Dysregulated Innate and Adaptive Immune Responses Discriminate Disease Severity in COVID-19
The Journal of Infectious Diseases, 2021
Janssen N., Grondman I., de Nooijer A., Boahen C., Koeken V., Matzaraki V., Kumar V., He X., Kox M., Koenen H., Smeets R., Joosten I., Brüggemann R., Kouijzer I., van der Hoeven H., Schouten J., Frenzel T., Reijers M., Hoefsloot W., Dofferhoff A., van Apeldoorn M., Blaauw M., Veerman K., Maas C., Schoneveld A., Hoefer I., Derde L., van Deuren M., van der Meer J., van Crevel R., Giamarellos-Bourboulis E., Joosten L., van den Heuvel M., Hoogerwerf J., de Mast Q., Pickkers P., Netea M., van de Veerdonk F.

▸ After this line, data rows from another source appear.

(** C2, as the specification words it, does not hold: the merge never
    looks for equal dates among the historical rows, so two historical
    rows with one date both reach the output. *)
Lemma mergeForecast_duplicate_dates_counterexample :
  let columns := ["date"; "value"]%string in
  let out :=
    snd (@mergeForecast exampleHost columns
           [[JStr "2025-01-01"; JNum 100]; [JStr "2025-01-01"; JNum 105]] []) in
  length out = 2%nat /\
  rowDate columns (nth 0 out []) = rowDate columns (nth 1 out []) /\
  ~ distinctDates (map (rowDate columns) out).
Proof.
  vm_compute. split; [reflexivity |]. split; [reflexivity |].
  intros [Hsame _]. inversion Hsame as [|? ? Heq _]. discriminate.
Qed.

(** C2 (amended): the merged output has at most as many rows as the
    history plus the prediction points supplied.  When the date column is
    identified, the output starts with the retained historical rows, their
    dates unchanged, and every row after them is the row of a supplied
    prediction whose date matches no retained historical date: a
    prediction whose date is that of a retained historical row is dropped,
    never appended, and every other prediction is present.  If the
    retained historical dates are pairwise different and the prediction
    dates are pairwise different, no two rows of the output carry the same
    date.  No prediction overwrites a historical row: the output is the
    output of the merge without predictions, which has one row per
    retained row, with the cells of that row outside the Forecast column
    (that row and one more cell, when the row has one cell per column),
    followed by one row for each prediction, in order, whose date matches
    no retained historical date. *)
Theorem mergeForecast_rows `{Builtins} (columns : list string)
    (rows : list (list jsval)) (predictions : list prediction) :
  let out := snd (mergeForecast columns rows predictions) in
  let kept := validHistoricalRows columns rows in
  let matches p := setHas (map (rowDate columns) kept) (date p) in
  (length out <= length rows + length predictions)%nat /\
  (0 <= dateColIdx columns ->
   exists admitted,
     map (rowDate columns) out =
     map (rowDate columns) kept ++ map date admitted /\
     (forall p, In p admitted -> In p predictions /\ matches p = false) /\
     (forall p, In p predictions -> matches p = false -> In p admitted)) /\
  (0 <= dateColIdx columns ->
   distinctDates (map (rowDate columns) kept) ->
   distinctDates (map date predictions) ->
   distinctDates (map (rowDate columns) out)) /\
  (exists history,
     out = history ++
           map (predictionRow columns)
               (List.filter (fun p => negb (matches p)) predictions) /\
     history = snd (mergeForecast columns rows []) /\
     length history = length kept /\
     forall i row row',
       nth_error kept i = Some row -> nth_error history i = Some row' ->
       (forall j, 0 <= j -> j <> Z.of_nat (length columns) ->
                  (Z.to_nat j < length row)%nat -> index row' j = index row j) /\
       (length row = length columns -> exists cell, row' = row ++ [cell])).
Proof.
  intros out kept matches.
  pose proof (mergeForecast_split columns rows predictions) as Hsplit.
  pose proof (mergeForecast_history columns rows) as [Hhlen Hhist].
  destruct (mergeForecast_shape columns rows predictions)
    as (history & Hout & Hlen & Hdates).
  fold out in Hout. fold kept in Hout, Hlen, Hdates.
  set (admitted := List.filter (fun p => negb (matches p)) predictions).
  change (List.filter _ predictions) with admitted in Hout.
  assert (Hmap : 0 <= dateColIdx columns ->
            map (rowDate columns) out =
            map (rowDate columns) kept ++ map date admitted).
  { intros Hd. rewrite Hout, map_app, Hdates, map_map. f_equal.
    apply map_ext. intros p. now apply rowDate_predictionRow. }
  split; [| split; [| split]].
  - rewrite Hout, length_app, length_map, Hlen.
    pose proof (List.filter_length_le
                  (fun row =>
                     truthy (index row (dateColIdx columns)) &&
                     negb (isNull (index row (valueColIdx columns rows))) &&
                     negb (isUndefined (index row (valueColIdx columns rows))))
                  rows) as Hk.
    pose proof (List.filter_length_le (fun p => negb (matches p)) predictions)
      as Hp.
    fold admitted in Hp. unfold kept, validHistoricalRows. lia.
  - intros Hd. exists admitted. split; [now apply Hmap |]. split.
    + intros p Hp. apply filter_In in Hp as [Hin Hp].
      now apply negb_true_iff in Hp.
    + intros p Hin Hp. apply filter_In. split; [assumption |].
      now apply negb_true_iff.
  - intros Hd Hkept Hpred. rewrite (Hmap Hd).
    apply distinctDates_app; [assumption | now apply distinctDates_filter |].
    intros d Hin. apply List.Forall_forall. intros e He.
    apply in_map_iff in He as (p & <- & Hp).
    apply filter_In in Hp as [_ Hp]. apply negb_true_iff in Hp.
    now apply (setHas_false _ _ _ Hp).
  - exists (snd (mergeForecast columns rows [])).
    split; [exact Hsplit |]. split; [reflexivity |].
    split; [exact Hhlen | exact Hhist].
Qed.

(** The theorem on two historical rows and two predictions, one of them
    for a historical date. *)
Lemma mergeForecast_rows_witness :
  let columns := ["date"; "value"]%string in
  let rows := [[JStr "2025-01-01"; JNum 100]; [JStr "2025-01-02"; JNum 110]] in
  let predictions := [Prediction (JStr "2025-01-02") (JNum 999);
                      Prediction (JStr "2025-01-03") (JNum 120)] in
  distinctDates (map (rowDate columns)
                     (snd (@mergeForecast exampleHost columns rows predictions))).
Proof.
  intros columns rows predictions.
  apply (proj1 (proj2 (proj2
           (@mergeForecast_rows exampleHost columns rows predictions)))).
  - vm_compute. discriminate.
  - vm_compute. repeat constructor.
  - vm_compute. repeat constructor.
Defined.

Disease area | Application area | Sample type | Products |
---|---|---|---|
Infectious Diseases | Pathophysiology | Plasma | Olink Target 96 |
Abstract
The clinical spectrum of COVID-19 varies and the differences in host response characterizing this variation have not been fully elucidated. COVID-19 disease severity correlates with an excessive proinflammatory immune response and profound lymphopenia. Inflammatory responses according to disease severity were explored by plasma cytokine measurements and proteomics analysis in 147 COVID-19 patients. Furthermore, peripheral blood mononuclear cell cytokine production assays and whole blood flow cytometry were performed. Results confirm a hyperinflammatory innate immune state, while highlighting hepatocyte growth factor and stem cell factor as potential biomarkers for disease severity. Clustering analysis revealed no specific inflammatory endotypes in COVID-19 patients. Functional assays revealed abrogated adaptive cytokine production (interferon-γ, interleukin-17, and interleukin-22) and prominent T-cell exhaustion in critically ill patients, whereas innate immune responses were intact or hyperresponsive. Collectively, this extensive analysis provides a comprehensive insight into the pathobiology of severe to critical COVID-19 and highlights potential biomarkers of disease severity.